(** X9.  Once a key's element has been unlinked while the key is still in
    the Lookup Table (the state [Remove] leaves), no operation other than
    [Purge] links it again or drops the key: after any such operations the
    key still has the same handle outside the Ordered Index, and a [Set] on
    it returns [isNew = false] and leaves it there. *)
Theorem removed_key_stays_out c os s k p os' s' :
  run os (NewLRU c) = Ok tt s →
  lookup s !! k = Some p → p ∉ items s →
  OpPurge ∉ os' →
  run os' s = Ok tt s' →
  lookup s' !! k = Some p ∧ (p ∉ items s')
  ∧ ∀ v, ∃ s'', Set_ k v s' = Ok (false, None) s''
           ∧ lookup s'' !! k = Some p ∧ (p ∉ items s'').
Proof.
  intros Hrun Hk Hp Hno Hrun'. destruct (reachable_wf _ _ _ Hrun) as [Hwf _].
  destruct (run_keeps_stale os' s s' k p Hwf Hno Hrun' Hk Hp)
    as (Hwf' & Hk' & Hp').
  split_and!; [done..|]. intros v.
  destruct (set_outcome_total s' k v Hwf') as (isNew & s'' & Hset & Hout).
  destruct (set_keeps_stale _ _ _ _ _ k p Hwf' Hout Hk' Hp') as [Hk'' Hp''].
  destruct (set_wf s' k v Hwf') as (isNew' & s3 & Hset' & _ & _ & _ & Hnew & _).
  rewrite Hset in Hset'. injection Hset' as <- <-.
  exists s''. split_and!; [|done..]. unfold Set_. rewrite Hset.
  destruct isNew; [|done]. destruct Hnew as [Hnew _].
  rewrite Hnew in Hk' by done. done.
Qed.
(** X19.  The compare-exchange loops end.  With every atomic access to
    [_Wait_functions] a step of its own (the load, each
    [compare_exchange_weak], each of the three pointer stores, the store
    of the level), in every interleaving of detections and forces from a
    level that was never set: no call makes more than seven accesses that
    are not spurious failures of [compare_exchange_weak], and a call that
    has made seven has returned, whatever the other threads did in
    between. *)
Theorem calls_return_within_seven_accesses
    (progs : list Detect.program) (schedule : list (nat * bool))
    (i : nat) (t : thread) :
  nth_error (threads (run found schedule (start progs))) i = Some t ->
  (made t <= 7)%nat
  /\ ((7 <= made t)%nat -> has_returned t = true).
Proof.
  intros Hn.
  destruct (access_run_keeps schedule _ (access_start_invariant progs))
    as (_ & Hts).
  destruct (Hts t (nth_error_In _ _ Hn)) as (_ & Hle).
  split; [lia |]. intros Hmade.
  assert (Hzero : accesses_left (mem (run found schedule (start progs))) t
                  = O) by lia.
  revert Hzero. unfold accesses_left, has_returned.
  destruct (prog t), (at_ t); try discriminate; try reflexivity;
    destruct (terminal _); try discriminate;
    destruct (level_eqb _ _); discriminate.
Qed.

End AccessInterleavings.

(** The bound is reached.  Thread 0 detects, thread 1 detects too and wins
    the first compare-exchange: thread 0 loads, fails its compare-exchange,
    suffers a spurious failure, succeeds, stores the three pointers and the
    level.  After six accesses that count it stands before the store of
    the level; after the seventh it has returned. *)
Lemma calls_return_within_seven_accesses_witness :
  nth_error
    (DetectAccesses.threads
       (DetectAccesses.run true
          [(0, false); (1, false); (1, false); (0, false); (0, true);
           (0, false); (0, false); (0, false); (0, false)]%nat
          (DetectAccesses.start [Detect.Detector; Detect.Detector]))) 0
  = Some (DetectAccesses.mk_thread Detect.Detector
            (DetectAccesses.at_store_level __has_wait_on_address) 6)
  /\ DetectAccesses.has_returned
       (DetectAccesses.mk_thread Detect.Detector DetectAccesses.returned 7)
     = true.
Proof.
  split; [vm_compute; reflexivity |].
  apply (calls_return_within_seven_accesses true
           [Detect.Detector; Detect.Detector]
           [(0, false); (1, false); (1, false); (0, false); (0, true);
            (0, false); (0, false); (0, false); (0, false); (0, false)]%nat
           0%nat).
  - vm_compute. reflexivity.
  - cbn. lia.
Defined.

(** ** The native path: what decides it, and what it leaves alone *)

(** X20.  Which path is taken.  Before any detection, an entry point takes
    the native path exactly when the functions are statically available or
    all three of [WaitOnAddress], [WakeByAddressSingle] and
    [WakeByAddressAll] resolve: one missing symbol gives the fallback path.
    The state the feature test leaves is well formed, and later feature
    tests answer the same. *)
Theorem native_path_needs_all_three_symbols
    (cfg : build) (os os' : os_answers) (p : process) :
  terminal (_Api_level p) = false ->
  on_native_path cfg os p
  = (_ATOMIC_WAIT_ON_ADDRESS_STATICALLY_AVAILABLE cfg
     || (resolves os sym_WaitOnAddress
         && resolves os sym_WakeByAddressSingle
         && resolves os sym_WakeByAddressAll))
  /\ well_formed (after_feature_test cfg os p) = true
  /\ on_native_path cfg os' (after_feature_test cfg os p)
     = on_native_path cfg os p.
Proof.
  intros Hterm.
  unfold on_native_path, after_feature_test, take_fallback,
    _Have_wait_functions, _Get_wait_functions, well_formed.
  destruct (_ATOMIC_WAIT_ON_ADDRESS_STATICALLY_AVAILABLE cfg).
  - simpl.
    destruct p as [l w s a c k lg]. simpl in *.
    destruct l; simpl in *; try discriminate; auto.
  - run_engine. destruct p as [l w s a c k lg]. simpl in *.
    destruct l; simpl in *; try discriminate;
      destruct (resolves os sym_WaitOnAddress),
        (resolves os sym_WakeByAddressSingle),
        (resolves os sym_WakeByAddressAll); simpl;
      rewrite ?orb_true_r; auto.
Qed.

Lemma native_path_needs_all_three_witness :
  on_native_path release_build
    (mk_answers 0
       (fun s => match s with sym_WakeByAddressSingle => false | _ => true end)
       true 0)
    process_start
  = false.
Proof.
  rewrite (proj1 (native_path_needs_all_three_symbols release_build
                    (mk_answers 0
                       (fun s => match s with
                                 | sym_WakeByAddressSingle => false
                                 | _ => true
                                 end) true 0)
                    (system_with_functions 0 0) process_start eq_refl)).
  reflexivity.
Defined.

Lemma keeps_locks_ret {A} (a : A) : keeps_locks (ret a).
Proof. intros p. reflexivity. Qed.

Lemma keeps_locks_stop {A} :
  keeps_locks (@abort A) /\ keeps_locks (@null_call A).
Proof. split; intros p; reflexivity. Qed.

Lemma keeps_locks_bind {A B} (m : M A) (k : A -> M B) :
  keeps_locks m -> (forall a, keeps_locks (k a)) -> keeps_locks (bind m k).
Proof.
  intros Hm Hk p. unfold bind. specialize (Hm p).
  destruct (m p) as [a p' | s p']; simpl in *.
  - rewrite (Hk a p'). exact Hm.
  - exact Hm.
Qed.

Lemma keeps_locks_if {A} (b : bool) (m1 m2 : M A) :
  keeps_locks m1 -> keeps_locks m2 -> keeps_locks (if b then m1 else m2).
Proof. destruct b; auto. Qed.

Lemma keeps_locks_primitives :
  (forall c, keeps_locks (call c))
  /\ keeps_locks load_api_level
  /\ (forall l, keeps_locks (store_api_level l))
  /\ (forall w s a, keeps_locks (store_pfns w s a))
  /\ (forall e, keeps_locks (load_counter e))
  /\ (forall e n, keeps_locks (fetch_add_counter e n)).
Proof. repeat split; intros; intros p; reflexivity. Qed.

Ltac keeps_locks :=
  repeat first
    [ solve [auto]
    | apply keeps_locks_ret
    | apply (proj1 keeps_locks_stop)
    | apply (proj2 keeps_locks_stop)
    | apply keeps_locks_primitives
    | apply keeps_locks_bind; [| intros ?]
    | apply keeps_locks_if
    | match goal with
      | |- keeps_locks (match ?x with _ => _ end) => destruct x
      end ].

Section NativePath.

Variable no_timeout : Z.
Variable cfg : build.
Variable os : os_answers.

Lemma keeps_locks_get_wait_functions : keeps_locks (_Get_wait_functions os).
Proof. unfold _Get_wait_functions. keeps_locks. Qed.

Lemma keeps_locks_crt :
  (forall a c s ms, keeps_locks (__crtWaitOnAddress cfg os a c s ms))
  /\ (forall a, keeps_locks (__crtWakeByAddressSingle cfg os a))
  /\ (forall a, keeps_locks (__crtWakeByAddressAll cfg os a)).
Proof.
  pose proof keeps_locks_get_wait_functions as Hg.
  unfold __crtWaitOnAddress, __crtWakeByAddressSingle,
    __crtWakeByAddressAll.
  repeat split; intros;
    (apply keeps_locks_if;
     [ keeps_locks
     | apply keeps_locks_bind; [exact Hg | intros _];
       intros p;
       match goal with
       | |- context [if ?b then _ else _] => destruct b
       end; reflexivity ]).
Qed.

(** An entry point that has taken the native path goes on in the state the
    feature test left, where the caller's locks are as before. *)
Lemma entry_on_native_path {A} (fallback native : M A) p :
  on_native_path cfg os p = true ->
  keeps_locks native ->
  lock_held
    (final_state
       (bind (take_fallback cfg os)
          (fun fb => if fb then fallback else native) p))
  = lock_held p.
Proof.
  intros Hnative Hkeeps.
  rewrite paths_exclusive in Hnative. apply negb_true_iff in Hnative.
  unfold bind. rewrite take_fallback_returns, Hnative.
  rewrite (Hkeeps (after_feature_test cfg os p)).
  apply after_feature_test_keeps.
Qed.

(** X21.  The native path takes no lock.  Where an entry point takes the
    native path, the direct and the indirect wait and all four notifies
    return (or stop) with the caller's hold on every lock of the wait
    table as it was; the waits leave the phase of the context away from
    [wait_locked] if it was, so that the unwait that follows has nothing
    to release. *)
Theorem native_path_takes_no_lock _Storage _Comparand _Size ctx p :
  on_native_path cfg os p = true ->
  lock_held
    (final_state
       (__std_atomic_wait_direct no_timeout cfg os _Storage _Comparand
          _Size ctx p)) = lock_held p
  /\ lock_held
       (final_state
          (__std_atomic_wait_indirect no_timeout cfg os _Storage ctx p))
     = lock_held p
  /\ lock_held
       (final_state (__std_atomic_notify_one_direct cfg os _Storage p))
     = lock_held p
  /\ lock_held
       (final_state (__std_atomic_notify_all_direct cfg os _Storage p))
     = lock_held p
  /\ lock_held
       (final_state (__std_atomic_notify_one_indirect cfg os _Storage p))
     = lock_held p
  /\ lock_held
       (final_state (__std_atomic_notify_all_indirect cfg os _Storage p))
     = lock_held p
  /\ (forall r ctx' p',
        _Wait_phase_and_spin_count ctx <> _Atomic_wait_phase_wait_locked ->
        __std_atomic_wait_direct no_timeout cfg os _Storage _Comparand
          _Size ctx p = Returns (r, ctx') p'
        \/ __std_atomic_wait_indirect no_timeout cfg os _Storage ctx p
           = Returns (r, ctx') p' ->
        _Wait_phase_and_spin_count ctx' <> _Atomic_wait_phase_wait_locked
        /\ _Atomic_unwait_fallback _Storage ctx' p' = Returns ctx' p').
Proof.
  intros Hnative.
  destruct keeps_locks_crt as (Hc1 & Hc2 & Hc3).
  assert (Ha : keeps_locks (_Assume_timeout cfg os))
    by (unfold _Assume_timeout; keeps_locks).
  do 6 (split; [apply entry_on_native_path;
                [exact Hnative | keeps_locks] |]).
  intros r ctx' p' Hstart Hret.
  assert (Hph : _Wait_phase_and_spin_count ctx'
                <> _Atomic_wait_phase_wait_locked).
  { revert Hret. rewrite paths_exclusive in Hnative.
    apply negb_true_iff in Hnative.
    unfold __std_atomic_wait_direct, __std_atomic_wait_indirect, bind.
    rewrite take_fallback_returns, Hnative.
    set (p1 := after_feature_test cfg os p). clearbody p1.
    unfold _Assume_timeout.
    intros [E | E]; revert E.
    - destruct (__crtWaitOnAddress cfg os _ _ _ _ p1) as [[] q | s q];
        try discriminate; simpl.
      + intros E. inversion E; subst. exact Hstart.
      + destruct (_DEBUG cfg); simpl;
          [destruct (GetLastError os =? ERROR_TIMEOUT); simpl |];
          try discriminate; intros E; inversion E; subst; exact Hstart.
    - destruct (_Wait_phase_and_spin_count ctx
                =? _Atomic_wait_phase_wait_none).
      + unfold load_counter, ret. intros E. inversion E. simpl.
        discriminate.
      + destruct (_Wait_phase_and_spin_count ctx
                  =? _Atomic_wait_phase_wait_counter);
          [| discriminate].
        destruct (__crtWaitOnAddress cfg os _ _ _ _ p1) as [[] q | s q];
          try discriminate; simpl.
        * intros E. inversion E. simpl. discriminate.
        * destruct (_DEBUG cfg); simpl;
            [destruct (GetLastError os =? ERROR_TIMEOUT); simpl |];
            try discriminate; intros E; inversion E; subst; exact Hstart. }
  split; [exact Hph |].
  unfold _Atomic_unwait_fallback.
  apply Z.eqb_neq in Hph. rewrite Hph. reflexivity.
Qed.
(** * ArithmeticParser: recursive-descent compiler to postfix and its stack evaluator

    Shallow embedding of [arithmetic_parser.cpp] (module
    gaivanuk-alexander-arithmetic-parser).  The C++ class keeps the cursor
    [data], the lookahead [token], the scratch vector [buf] and the compiled
    postfix program [rpn] as members; here they become the fields of a record
    that every member function passes along.  [double] is IEEE binary64
    ([PrimFloat.float]), [int] is a 32-bit two's complement integer written
    on [Z] with its wrap-around, [char] is [ascii]. *)

From Stdlib Require Import List Bool Arith ZArith Lia Ascii String.
From Stdlib Require Import Uint63 PrimFloat SpecFloat FloatOps.
Import ListNotations.

Set Implicit Arguments.

(** ** Characters: <ctype.h> in the "C" locale

    A byte above 127 is neither a blank, a digit nor a letter. *)

Module CType.

Definition code (c : ascii) : nat := nat_of_ascii c.

Definition NUL : ascii := ascii_of_nat 0.

(** space, \t, \n, \v, \f, \r *)
Definition isspace (c : ascii) : bool :=
  (code c =? 32) || ((9 <=? code c) && (code c <=? 13)).

Definition isdigit (c : ascii) : bool :=
  (48 <=? code c) && (code c <=? 57).

Definition isupper (c : ascii) : bool :=
  (65 <=? code c) && (code c <=? 90).

Definition islower (c : ascii) : bool :=
  (97 <=? code c) && (code c <=? 122).

Definition isalpha (c : ascii) : bool := isupper c || islower c.

Definition tolower (c : ascii) : ascii :=
  if isupper c then ascii_of_nat (code c + 32) else c.

Definition is_char (c d : ascii) : bool := Ascii.eqb c d.

(** [c - '0'] *)
Definition digit_val (c : ascii) : Z := Z.of_nat (code c) - 48.

End CType.
Import CType.

(** ** Machine numbers *)

Module Num.

(** [int]: 32 bits, two's complement.  The source never checks the
    accumulation [n * 10 + c - '0'] for overflow; the embedding wraps, as
    the usual targets do. *)
Definition wrap32 (z : Z) : Z :=
  ((z + 2147483648) mod 4294967296 - 2147483648)%Z.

**REQUIRED WORK:**
Your answer should be the exact lines above from the one with "run os' s = Ok tt s' →" through the one with "destruct (set_wf s'", both included, and nothing besides.

**ANSWER TO THIS PROBLEM:**
  run os' s = Ok tt s' →
  lookup s' !! k = Some p ∧ (p ∉ items s')
  ∧ ∀ v, ∃ s'', Set_ k v s' = Ok (false, None) s''
           ∧ lookup s'' !! k = Some p ∧ (p ∉ items s'').
Proof.
  intros Hrun Hk Hp Hno Hrun'. destruct (reachable_wf _ _ _ Hrun) as [Hwf _].
  destruct (run_keeps_stale os' s s' k p Hwf Hno Hrun' Hk Hp)
    as (Hwf' & Hk' & Hp').
  split_and!; [done..|]. intros v.
  destruct (set_outcome_total s' k v Hwf') as (isNew & s'' & Hset & Hout).
  destruct (set_keeps_stale _ _ _ _ _ k p Hwf' Hout Hk' Hp') as [Hk'' Hp''].
  destruct (set_wf s' k v Hwf') as (isNew' & s3 & Hset' & _ & _ & _ & Hnew & _).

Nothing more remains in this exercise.